What to do:
Check each line of the material, and show the ones that include the word "asked".

Information:
Lemma turn_spec E vs q s :
  turn E vs q s
  = match chain_invoke E vs (mkHandler "") q (load_memory_variables (memory s))
            (asked q s) with
    | (s2, inl e) => (s2, inl e)
    | (s2, inr response) =>
        (set_messages (messages s2 ++ [AIMessage response])
           (set_memory (save_context q response (memory s2))
              (set_placeholder (placeholder s2 ++ [response]) s2)),
         inr tt)
    end.
Proof.
  unfold turn, bind, modify, gets, placeholder_markdown, asked. reflexivity.
Qed.

End TurnFacts.

(** C3. A failed turn. When the chain raises, in retrieval or in
    generation, the conversation memory and the vector store are as they
    were before the turn, and the transcript holds one message more than
    before: the question, which is appended before the chain is invoked; no
    assistant message is added. *)
Theorem failed_turn_keeps_memory (E : Env) (vs : VectorStore.Cassandra)
    (q : string) (s : App.State) (e : Exn) :
  snd (App.turn E vs q s) = inl e ->
  App.memory (fst (App.turn E vs q s)) = App.memory s
  ∧ App.messages (fst (App.turn E vs q s)) = App.messages s ++ [HumanMessage q]
  ∧ App.db (fst (App.turn E vs q s)) = App.db s.
Proof.
  rewrite turn_spec, chain_invoke_spec. cbn [App.asked App.db App.set_placeholder
    App.set_chat App.set_messages].
  destruct (VectorStore.similarity_search _ _ _ _ _) as [e1|docs]; [done|].
  destruct (App.chain_prompt _ _ _ _) as [e2|prompt]; [done|].
  cbn zeta. destruct (snd (llm_stream E prompt)) as [e3|]; [done|].
  cbn. discriminate.
Qed.

Lemma failed_turn_keeps_memory_witness :
  snd (App.turn failing_env (VectorStore.load_vectorstore "alice") "hi" sample_state)
  = inl GenerationError
  ∧ App.memory
      (fst (App.turn failing_env (VectorStore.load_vectorstore "alice") "hi"
              sample_state))
    = App.memory sample_state.
Proof.
  assert (H : snd (App.turn failing_env (VectorStore.load_vectorstore "alice") "hi"
                     sample_state) = inl GenerationError)
    by (vm_compute; reflexivity).
  split; [exact H|].
  exact (proj1 (failed_turn_keeps_memory _ _ _ _ _ H)).
Defined.

(** The claim has the transcript unchanged by a failed turn; here the model
    call fails and the transcript has grown by the question. *)
Lemma failed_turn_changes_transcript :
  snd (App.turn failing_env (VectorStore.load_vectorstore "alice") "hi" sample_state)
  = inl GenerationError
  ∧ App.messages
      (fst (App.turn failing_env (VectorStore.load_vectorstore "alice") "hi"
              sample_state))
    = [AIMessage "assistant_welcome"; HumanMessage "hi"]
  ∧ App.messages
      (fst (App.turn failing_env (VectorStore.load_vectorstore "alice") "hi"
              sample_state))
    ≠ App.messages sample_state.
Proof.
  split; [vm_compute; reflexivity|].
  split; [vm_compute; reflexivity|].
  vm_compute. discriminate.
Qed.

(** C9. Streaming. In a turn whose model call streams [tokens] and
    completes, the answer saved to memory and appended to the transcript is
    the concatenation of the tokens; the response placeholder is rewritten
    once per token, its content after the [i]-th token being the
    concatenation of the first [i] tokens followed by the cursor; when the
    call has returned it is rewritten once more with the answer, without the
    cursor. *)
Theorem streamed_answer (E : Env) (vs : VectorStore.Cassandra) (q : string)
    (s : App.State) (docs : list Document) (prompt : string)
    (tokens : list string) :
  VectorStore.similarity_search E vs q top_k_vectorstore (App.db s) = inr docs ->
  App.chain_prompt E docs (Memory.load_memory_variables (App.memory s)) q
  = inr prompt ->
  llm_stream E prompt = (tokens, None) ->
  let s' := fst (App.turn E vs q s) in
  snd (App.turn E vs q s) = inr tt
  ∧ App.messages s'
    = App.messages s ++ [HumanMessage q; AIMessage (String.concat "" tokens)]
  ∧ App.memory s'
    = Memory.save_context q (String.concat "" tokens) (App.memory s)
  ∧ App.placeholder s'
    = map (fun i => String.concat "" (take i tokens) +:+ App.cursor)
        (seq 1 (length tokens))
      ++ [String.concat "" tokens].
Proof.
  intros Hdocs Hprompt Hllm. cbn zeta.
  rewrite turn_spec, chain_invoke_spec.
  cbn [App.asked App.db App.memory App.set_placeholder App.set_chat
       App.set_messages].
  rewrite Hdocs, Hprompt, Hllm. cbn.
  unfold App.response_content. rewrite <- app_assoc. done.
Qed.

Lemma streamed_answer_witness :
  VectorStore.similarity_search sample_env (VectorStore.load_vectorstore "alice")
    "hi" top_k_vectorstore (App.db sample_state) = inr []
  ∧ llm_stream sample_env (App.filled "[]" "{'history': []}" "hi")
    = (["Hel"; "lo"], None)
  ∧ App.placeholder
      (fst (App.turn sample_env (VectorStore.load_vectorstore "alice") "hi"
              sample_state))
    = map (fun i => String.concat "" (take i ["Hel"; "lo"]) +:+ App.cursor)
        (seq 1 2)
      ++ [String.concat "" ["Hel"; "lo"]].
Proof.
  assert (H1 : VectorStore.similarity_search sample_env
                 (VectorStore.load_vectorstore "alice") "hi" top_k_vectorstore
                 (App.db sample_state) = inr [])
    by (vm_compute; reflexivity).
  assert (H2 : App.chain_prompt sample_env []
                 (Memory.load_memory_variables (App.memory sample_state)) "hi"
               = inr (App.filled "[]" "{'history': []}" "hi"))
    by (vm_compute; reflexivity).
  assert (H3 : llm_stream sample_env (App.filled "[]" "{'history': []}" "hi")
               = (["Hel"; "lo"], None))
    by reflexivity.
  split; [exact H1|]. split; [exact H3|].
  exact (proj2 (proj2 (proj2 (streamed_answer _ _ _ _ _ _ _ H1 H2 H3)))).
Defined.

(** The claim has the display hold the first [i] tokens after the [i]-th
    token; after the first token it holds that token and the cursor. *)
Lemma display_holds_cursor :
  App.placeholder
    (fst (App.stream ["Hel"] (App.mkHandler "") sample_state))
  = ["Hel▌"]
  ∧ last (App.placeholder
            (fst (App.stream ["Hel"] (App.mkHandler "") sample_state)))
    ≠ Some (String.concat "" (take 1 ["Hel"])).
Proof.
  split; [vm_compute; reflexivity|]. vm_compute. discriminate.
Qed.

(** C10. Uploads that are not taken. When no file was uploaded, or the name
    of the file ends with neither [txt] nor [pdf], [vectorize_text] returns
    normally and leaves the whole state, the vector store included, as it
    was. *)
Theorem vectorize_text_noop (E : Env) (vs : VectorStore.Cassandra)
    (uploaded_file : option App.UploadedFile) (s : App.State) :
  (uploaded_file = None
   ∨ exists f, uploaded_file = Some f
               ∧ Py.endswith (App.name f) "txt" = false
               ∧ Py.endswith (App.name f) "pdf" = false) ->
  App.vectorize_text E vs uploaded_file s = (s, inr tt).
Proof.
  intros [->|(f & -> & Htxt & Hpdf)]; [reflexivity|].
  unfold App.vectorize_text. rewrite Htxt, Hpdf. reflexivity.
Qed.

Lemma vectorize_text_noop_witness :
  Py.endswith "notes.md" "txt" = false
  ∧ Py.endswith "notes.md" "pdf" = false
  ∧ App.vectorize_text sample_env (VectorStore.load_vectorstore "alice")
      (Some (App.mkUpload "notes.md" "some text")) sample_state
    = (sample_state, inr tt).
Proof.
  split; [reflexivity|]. split; [reflexivity|].
  apply vectorize_text_noop. right.
  exists (App.mkUpload "notes.md" "some text").
  split; [reflexivity|]. split; reflexivity.
Defined.

(** ** Document chunker *)

Section ChunkerFacts.

Import Chunker.

Variables cs ov : nat.
Hypothesis Hov : ov < cs.

Lemma last_cut_bounds b w lo n c :
  last_cut b w lo n = Some c -> lo < c <= lo + n.
Proof.
  induction n as [|n IH]; cbn; [done|].
  destruct (boundary_at b w (lo + S n)).
  - intros [= <-]. lia.
  - intros H. apply IH in H. lia.
Qed.

Lemma cut_point_bounds w : ov < cut_point w cs ov <= cs.
Proof.
  unfold cut_point.
  destruct (last_cut Paragraph w ov (cs - ov)) as [c|] eqn:H1.
  { apply last_cut_bounds in H1. lia. }
  destruct (last_cut Sentence w ov (cs - ov)) as [c|] eqn:H2.
  { apply last_cut_bounds in H2. lia. }
  destruct (last_cut Whitespace w ov (cs - ov)) as [c|] eqn:H3.
  { apply last_cut_bounds in H3. lia. }
  lia.
Qed.

Lemma segments_from_short f t :
  length t <= cs -> segments_from (S f) cs ov t = [t].
Proof. intros H. cbn. by destruct (Nat.leb_spec (length t) cs); [|lia]. Qed.

Lemma segments_from_long f t :
  cs < length t ->
  segments_from (S f) cs ov t
  = take (cut_point (take cs t) cs ov) t
    :: segments_from f cs ov (drop (cut_point (take cs t) cs ov - ov) t).
Proof. intros H. cbn. by destruct (Nat.leb_spec (length t) cs); [lia|]. Qed.

(** The first segment of a text longer than the overlap is a prefix of the
    text that is itself longer than the overlap. *)
Lemma segments_from_head f t :
  ov < length t -> length t <= f ->
  exists c rest,
    segments_from f cs ov t = take c t :: rest ∧ ov < c <= length t ∧ c <= cs.
Proof.
  intros Hlong Hfuel. destruct f as [|f]; [lia|].
  destruct (Nat.le_gt_cases (length t) cs) as [Hs|Hl].
  - exists (length t), []. rewrite segments_from_short by done.
    rewrite firstn_all. split; [done|lia].
  - rewrite segments_from_long by done.
    pose proof (cut_point_bounds (take cs t)).
    eexists _, _. split; [done|lia].
Qed.

Lemma remainder_length (t : list ascii) c :
  cs < length t -> ov < c <= cs ->
  ov < length (drop (c - ov) t) ∧ length (drop (c - ov) t) < length t.
Proof. intros Hl Hc. rewrite length_drop. lia. Qed.

Lemma segments_from_reassemble f : forall t,
  length t <= f -> reassemble_list ov (segments_from f cs ov t) = t.
Proof.
  induction f as [|f IH]; intros t Hfuel.
  - destruct t; [done|cbn in Hfuel; lia].
  - destruct (Nat.le_gt_cases (length t) cs) as [Hs|Hl].
    + rewrite segments_from_short by done. cbn. by rewrite app_nil_r.
    + rewrite segments_from_long by done.
      pose proof (cut_point_bounds (take cs t)) as Hc.
      set (c := cut_point (take cs t) cs ov) in *.
      destruct (remainder_length t c Hl Hc) as [Hr1 Hr2].
      assert (Hf : length (drop (c - ov) t) <= f) by lia.
      specialize (IH _ Hf).
      destruct (segments_from_head f _ Hr1 Hf) as (c' & rest & Heq & Hc' & _).
      rewrite Heq in *. cbn [reassemble_list map concat] in *.
      assert (Hd : drop ov (drop (c - ov) t)
                   = drop ov (take c' (drop (c - ov) t))
                     ++ concat (map (drop ov) rest)).
      { rewrite <- IH at 1. rewrite drop_app_le; [done|].
        rewrite length_take. lia. }
      rewrite <- Hd, drop_drop.
      replace (c - ov + ov) with c by lia. apply take_drop.
Qed.

Lemma segments_from_bounded f : forall t,
  Forall (fun s => length s <= cs) (segments_from f cs ov t).
Proof.
  induction f as [|f IH]; intros t; [constructor|].
  destruct (Nat.le_gt_cases (length t) cs) as [Hs|Hl].
  - rewrite segments_from_short by done. by repeat constructor.
  - rewrite segments_from_long by done. constructor; [|apply IH].
    pose proof (cut_point_bounds (take cs t)). rewrite length_take. lia.
Qed.

Lemma consecutive_share_cons (a b : list ascii) l :
  consecutive_share ov (a :: b :: l)
  = shares ov a b && consecutive_share ov (b :: l).
Proof. reflexivity. Qed.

Exercise response:
            (asked q s) with
  unfold turn, bind, modify, gets, placeholder_markdown, asked. reflexivity.
  rewrite turn_spec, chain_invoke_spec. cbn [App.asked App.db App.set_placeholder
  cbn [App.asked App.db App.memory App.set_placeholder App.set_chat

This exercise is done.